2017/6/30, Fri.

 前夜は窓の奥、遠くで、雨の気配が幽か兆しながらも降りまで結ばれずに収まることを繰り返したのち、三時の遅きに到って、さすがにもう眠ろうという瞑目の内に始まった。午前は降り続き、墓参に出た正午過ぎ、止んだなかに風は立たず、せめて涼気が寄ってくるでもなくて、外もなかも変わらぬような空気だった。
 玉のように円く太った紫陽花の寺に、平日の昼下がりで、雨のあとでもあってひと気はなく、墓地の上空に掛かった電線に、燕が並んで声を降らせるのみである。墓所を片づけ花を供えて、線香もあげてそろそろ行こうかというところに、近くの墓石に鳩が渡ってきて、それが我が家の墓所にも近づいてくる。駅前にうろついているのをよく見る種の、灰青色に落着いて首もとに緑や紫の差し込まれたのとは違って、土埃を被って褪せたような、土着の匂いの強いような鳩で、首の脇にはこちらは、小さな縞模様が飾りのように入っていた。

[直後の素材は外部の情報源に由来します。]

(** C9. In the five operations that take [limit] and [offset], the value 0
    for either is dropped: the query carries no such key, and the call is
    the very call made without the parameter (same outcome, same log in
    every state), because each key is set only when its value is truthy.
    For a user and a host that pass the check, and no number beyond 2^53
    among the other values, the URL is given in full: with
    [limit] 0 each paging operation requests its path followed by
    [?offset=<offset>] alone, or by nothing when the offset is falsy as well,
    and likewise with [offset] 0; [getPopularQueries] requests its three
    required pairs, [query_indicator] when it is truthy, and of [limit] and
    [offset] only the other one. *)
Theorem zero_limit_or_offset_is_omitted
  (JSON_parse : string -> Outcome Json) (JSON_stringify : Object -> string)
  (transport : Transport) (this : YandexWebmasterClient)
  (userId hostId other : Value) (w : World) :
  let samples := getIndexingSamples JSON_parse JSON_stringify transport this userId hostId in
  let tasks := getRecrawlTasks JSON_parse JSON_stringify transport this userId hostId in
  let internal := getInternalLinks JSON_parse JSON_stringify transport this userId hostId in
  let external := getExternalLinks JSON_parse JSON_stringify transport this userId hostId in
  let popular := getPopularQueries JSON_parse JSON_stringify transport this userId hostId in
  let request path :=
    makeRequest JSON_parse JSON_stringify transport this (hostUrl userId hostId path)
      noOptions 1 w in
  let only (key : string) :=
    if truthy other then "?" +:+ key +:+ "=" +:+ URLSearchParams.encode (String_ other)
    else "" in
  (~ In "limit" (URLSearchParams.keys (pageQueryParams (VNum 0) other))
   /\ ~ In "offset" (URLSearchParams.keys (pageQueryParams other (VNum 0)))
   /\ pageQueryParams (VNum 0) other = pageQueryParams VUndefined other
   /\ pageQueryParams other (VNum 0) = pageQueryParams other VUndefined)
  /\ (samples (VNum 0) other w = samples VUndefined other w
      /\ samples other (VNum 0) w = samples other VUndefined w)
  /\ (tasks (VNum 0) other w = tasks VUndefined other w
      /\ tasks other (VNum 0) w = tasks other VUndefined w)
  /\ (internal (VNum 0) other w = internal VUndefined other w
      /\ internal other (VNum 0) w = internal other VUndefined w)
  /\ (external (VNum 0) other w = external VUndefined other w
      /\ external other (VNum 0) w = external other VUndefined w)
  /\ (forall since until indicator order : Value,
      let withLimit v :=
        {| sq_dateFrom := since; sq_dateTo := until; queryIndicator := indicator;
           orderBy := order; limit := v; offset := other |} in
      let withOffset v :=
        {| sq_dateFrom := since; sq_dateTo := until; queryIndicator := indicator;
           orderBy := order; limit := other; offset := v |} in
      ~ In "limit" (URLSearchParams.keys (popularQueryParams (withLimit (VNum 0))))
      /\ ~ In "offset" (URLSearchParams.keys (popularQueryParams (withOffset (VNum 0))))
      /\ popular (withLimit (VNum 0)) w = popular (withLimit VUndefined) w
      /\ popular (withOffset (VNum 0)) w = popular (withOffset VUndefined) w)
  /\ (rejected userId = false -> rejected hostId = false -> inSafeRange other = true ->
      (samples (VNum 0) other w = request ("/indexing/samples" +:+ only "offset")
       /\ samples other (VNum 0) w = request ("/indexing/samples" +:+ only "limit"))
      /\ (tasks (VNum 0) other w = request ("/recrawl/tasks" +:+ only "offset")
          /\ tasks other (VNum 0) w = request ("/recrawl/tasks" +:+ only "limit"))
      /\ (internal (VNum 0) other w = request ("/links/internal/samples" +:+ only "offset")
          /\ internal other (VNum 0) w = request ("/links/internal/samples" +:+ only "limit"))
      /\ (external (VNum 0) other w = request ("/links/external/samples" +:+ only "offset")
          /\ external other (VNum 0) w = request ("/links/external/samples" +:+ only "limit"))
      /\ forall since until indicator order : Value,
          rejected since = false -> rejected until = false -> rejected order = false ->
          inSafeRange since = true -> inSafeRange until = true ->
          inSafeRange order = true -> inSafeRange indicator = true ->
          let pairs (key : string) :=
            [ ("date_from", String_ since); ("date_to", String_ until);
              ("order_by", String_ order) ]
            ++ (if truthy indicator then [("query_indicator", String_ indicator)] else [])
            ++ (if truthy other then [(key, String_ other)] else []) in
          popular {| sq_dateFrom := since; sq_dateTo := until; queryIndicator := indicator;
                     orderBy := order; limit := VNum 0; offset := other |} w
          = request ("/search-queries/popular?" +:+ URLSearchParams.toString (pairs "offset"))
          /\ popular {| sq_dateFrom := since; sq_dateTo := until; queryIndicator := indicator;
                        orderBy := order; limit := other; offset := VNum 0 |} w
             = request ("/search-queries/popular?" +:+ URLSearchParams.toString (pairs "limit"))).
Proof.
  cbv zeta. split.
  { unfold pageQueryParams. cbn [truthy Z.eqb negb].
    repeat split; try reflexivity; destruct (truthy other); cbn; intuition discriminate. }
  do 4 (split; [split; reflexivity |]).
  split.
  { intros since until indicator order. repeat split; try reflexivity.
    all: unfold popularQueryParams; cbn [truthy Z.eqb negb queryIndicator limit offset].
    all: destruct (truthy indicator), (truthy other); cbn; intuition discriminate. }
  intros Hu Hh _.
  destruct (pageQueryParams_zero other) as [Hlimit Hoffset].
  pose proof (withQueryString_one "/indexing/samples" "offset" other) as Hs1.
  pose proof (withQueryString_one "/indexing/samples" "limit" other) as Hs2.
  pose proof (withQueryString_one "/recrawl/tasks" "offset" other) as Ht1.
  pose proof (withQueryString_one "/recrawl/tasks" "limit" other) as Ht2.
  pose proof (withQueryString_one "/links/internal/samples" "offset" other) as Hi1.
  pose proof (withQueryString_one "/links/internal/samples" "limit" other) as Hi2.
  pose proof (withQueryString_one "/links/external/samples" "offset" other) as He1.
  pose proof (withQueryString_one "/links/external/samples" "limit" other) as He2.
  change (URLSearchParams.encode "offset") with "offset"%string in *.
  change (URLSearchParams.encode "limit") with "limit"%string in *.
  rewrite !getIndexingSamples_accepted, !getRecrawlTasks_accepted,
    !getInternalLinks_accepted, !getExternalLinks_accepted by assumption.
  rewrite Hlimit, Hoffset, Hs1, Hs2, Ht1, Ht2, Hi1, Hi2, He1, He2.
  do 4 (split; [split; reflexivity |]).
  intros since until indicator order Hsince Huntil Horder _ _ _ _.
  rewrite !getPopularQueries_accepted by assumption.
  unfold popularQueryParams. cbn [truthy Z.eqb negb queryIndicator limit offset
                                    sq_dateFrom sq_dateTo orderBy].
  destruct (truthy indicator), (truthy other); split; reflexivity.
Qed.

眺めつつ立ち去りかねているうちに、墓のあいだを来る人があって、それがちょっと離れた街に住む大叔母である。鳩に留められて、たまたま行き会った形になった。彼女の持ってきたのも合わせて改めて花を調え、米も供えるあいだ、鳩は人に怖じず、墓石に乗って無遠慮に歩き回り、米を啄みはじめて終いには、大した勢いで貪っているのに、亡き祖父の妹は、おじいさんおばあさんがやって来たのだなどと言っていた。

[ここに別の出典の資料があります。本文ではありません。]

(** * ortelius, package avm: the index reader

    A shallow embedding of the read/query layer: the entity list readers,
    the transaction and address dressing passes, the aggregation histogram
    builder and the search resolver, followed by the properties the
    specification states about them.

    Conventions of the embedding.
    - [big.Int] values are [Z]; [SetString(s, 10)] and [String()] are the
      functions of [BigInt] below.
    - [time.Time] is the number of nanoseconds since the Unix epoch and
      [time.Duration] a number of nanoseconds, both in [Z].
    - [float64] values are IEEE 754 binary64 numbers ([spec_float] with a
      53-bit mantissa), every operation rounding to nearest, ties to even.
    - Go's [int] and [int64] values (lengths, limits, bucket indices, Unix
      seconds) are in [Z]; [uint64] counters are taken modulo [2^64].
    - Go maps are [gmap]s and sets [gset]s.  Go leaves the iteration order
      of a map unspecified; the model iterates in the order of
      [map_to_list] / [elements], and the theorems below do not depend on
      that order.
    - A pointer into the slice of loaded rows is the index of the row; an
      object a call receives by pointer is threaded through the call.
    - The storage engine is an oracle ([Connections]) answering the
      statements the reader builds; every statement run and every call of
      the histogram's [padTo] closure is recorded in a trace. *)

From Stdlib Require Import ZArith String Ascii List Bool Lia.
From Stdlib Require Import DecimalString DecimalPos SpecFloat.
From stdpp Require Import gmap strings list fin_maps.

Open Scope Z_scope.

(** ** math/big: decimal parsing and printing of arbitrary-precision integers *)

Module BigInt.

(** The digits of [SetString(s, 10)]: one or more characters ['0'..'9'];
    no separator, no prefix. *)
Definition digits (s : string) : option Z :=
  match s with
  | EmptyString => None
  | _ => Z.of_uint <$> NilEmpty.uint_of_string s
  end.

(** [new(big.Int).SetString(s, 10)]: an optional sign followed by digits;
    the whole string has to be consumed.  [None] is [ok == false]. *)
Definition SetString (s : string) : option Z :=
  match s with
  | String "+" r => digits r
  | String "-" r => Z.opp <$> digits r
  | _ => digits s
  end.

(** [x.String()]: the decimal representation, ["-"] in front of negative
    numbers. *)
Definition String (x : Z) : string :=
  NilZero.string_of_int (Z.to_int x).

End BigInt.

(** ** float64 *)

Module float64.

Definition prec : Z := 53.
Definition emax : Z := 1024.

Definition t := spec_float.

(** [float64(z)] for an integer [z]. *)
Definition ofInt (z : Z) : t := binary_normalize prec emax z 0 false.

Definition add (x y : t) : t := SFadd prec emax x y.
Definition div (x y : t) : t := SFdiv prec emax x y.

(** The integer [m] of a finite number [m * 2^e], with its sign. *)
Definition mantissa (s : bool) (m : positive) : Z :=
  if s then Z.neg m else Z.pos m.

(** [int64(x)]: the conversion of a finite number truncates toward zero.
    (The reader converts finite numbers within the range of [int64]
    only.) *)
Definition toInt (x : t) : Z :=
  match x with
  | S754_finite s m e =>
    if 0 <=? e then mantissa s m * 2 ^ e
    else Z.quot (mantissa s m) (2 ^ (- e))
  | _ => 0
  end.

(** [int(math.Ceil(x))] for a finite number: the least integer not below
    it. *)
Definition ceilToInt (x : t) : Z :=
  match x with
  | S754_finite s m e =>
    if 0 <=? e then mantissa s m * 2 ^ e
    else - ((- mantissa s m) / 2 ^ (- e))
  | _ => 0
  end.

End float64.

(** ** time: instants and durations *)

Module time.

(** Nanoseconds since the Unix epoch. *)
Definition Time := Z.
(** Nanoseconds. *)
Definition Duration := Z.

Definition Second : Duration := 1000000000.
Definition maxDuration : Duration := 2 ^ 63 - 1.
Definition minDuration : Duration := - 2 ^ 63.

(** [time.Time{}], January 1, year 1, 00:00:00 UTC. *)
Definition zero : Time := -62135596800 * Second.

Definition IsZero (t : Time) : bool := t =? zero.

(** [t.Unix()]: whole seconds since the epoch. *)
Definition Unix (t : Time) : Z := t / Second.

(** [time.Unix(sec, 0).UTC()]. *)
Definition FromUnix (sec : Z) : Time := sec * Second.

(** [t.Sub(u)]: the difference, saturating at the largest and smallest
    duration. *)
Definition Sub (t u : Time) : Duration :=
  Z.max minDuration (Z.min maxDuration (t - u)).

(** [d.Seconds()]:
    [sec := d / Second; nsec := d % Second;
     return float64(sec) + float64(nsec)/1e9]. *)
Definition Seconds (d : Duration) : float64.t :=
  float64.add (float64.ofInt (Z.quot d Second))
    (float64.div (float64.ofInt (Z.rem d Second)) (float64.ofInt 1000000000)).

(** [int64(d.Seconds())] *)
Definition wholeSeconds (d : Duration) : Z := float64.toInt (Seconds d).

(** [int(math.Ceil(d.Seconds() / e.Seconds()))] *)
Definition ceilRatio (d e : Duration) : Z :=
  float64.ceilToInt (float64.div (Seconds d) (Seconds e)).

End time.

(** ** models

    The record types of the [models] package, with the fields the reader
    and the storage schema name. *)

Abbreviation StringID := string (only parsing).
Abbreviation Address := string (only parsing).
Abbreviation TokenAmount := string (only parsing).
Abbreviation bytes := (list Byte.byte) (only parsing).

(** Arithmetic of [uint64] counters. *)
Definition uint64 (z : Z) : Z := z mod 2 ^ 64.

Module Output.
Record t := {
  ID : StringID;
  TransactionID : StringID;
  OutputIndex : Z;
  AssetID : StringID;
  OutputType : Z;
  Amount : TokenAmount;
  Locktime : Z;
  Threshold : Z;
  CreatedAt : time.Time;
  RedeemingTransactionID : StringID;
  GroupID : Z;
  Payload : bytes;
  Addresses : list Address
}.

Definition zero : t :=
  {| ID := ""; TransactionID := ""; OutputIndex := 0; AssetID := "";
     OutputType := 0; Amount := ""; Locktime := 0; Threshold := 0;
     CreatedAt := time.zero; RedeemingTransactionID := ""; GroupID := 0;
     Payload := []; Addresses := [] |}.

Definition setAddresses (o : t) (a : list Address) : t :=
  {| ID := ID o; TransactionID := TransactionID o;
     OutputIndex := OutputIndex o; AssetID := AssetID o;
     OutputType := OutputType o; Amount := Amount o;
     Locktime := Locktime o; Threshold := Threshold o;
     CreatedAt := CreatedAt o;
     RedeemingTransactionID := RedeemingTransactionID o;
     GroupID := GroupID o; Payload := Payload o; Addresses := a |}.
End Output.

Module OutputAddress.
Record t := {
  OutputID : StringID;
  Address : Address;
  Signature : bytes;
  PublicKey : bytes;
  CreatedAt : time.Time
}.

Definition zero : t :=
  {| OutputID := ""; Address := ""; Signature := []; PublicKey := [];
     CreatedAt := time.zero |}.
End OutputAddress.

Module InputCredentials.
Record t := {
  Address : Address;
  PublicKey : bytes;
  Signature : bytes
}.
End InputCredentials.

Module Input.
(** [Output] is [*models.Output] in the source; a dressed transaction
    holds the value the pointer refers to once dressing is over. *)
Record t := {
  Output : Output.t;
  Creds : list InputCredentials.t
}.
End Input.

 両側に分かれて戒名の刻まれた墓誌に、新たな名を彫る余地があと三人分くらいしかないななどと、混ぜ返していたところ、今まで気づきもしなかったがよくよく見ると左側の、幼いうちに亡くなったらしい者ら三列のなかに一人、童女とついた戒名だけで名の記されていないものがある。昭和五年と刻まれていた。祖父は大正一三年の生まれと言うから、六つの差になる。満州事変の起きた一九三一年に生まれて嫁に来た祖母には、一つ違いの義姉となったろうその子について、あとで大叔母に尋ねてみると、この人はいま七〇過ぎの末妹で詳しいことは聞いていないが、何でも「はつこ」という名の女児がいたとか言う。墓誌には書かれていないのだから、死んだあとから与えられたものなのだろう。それぞれに老いて弱りながらも生き長らえている祖父の妹たち五人の、その先に生まれながら、名を受ける間もなく逝った長女があったらしい。
 駅まで送られた大叔母とともに車を降りて、こちらは図書館に入った。出た暮れ方、西にひらいた雲間から絹のように伸びた黄金色のなか、近間のドラッグストアへ歩いた。横断歩道に止まれば、向かいの人々の顔の、片側は光を浴びて色づき、片側は影を帯びて、誰も夏の日によく焼けたかに見える。買物が済むとあたりはもうだいぶ黄昏れて、金色は低く、建物の裏に隠れたが、西にひらいた道の果ては、埃が密に舞うかのように琥珀色に霞んでいた。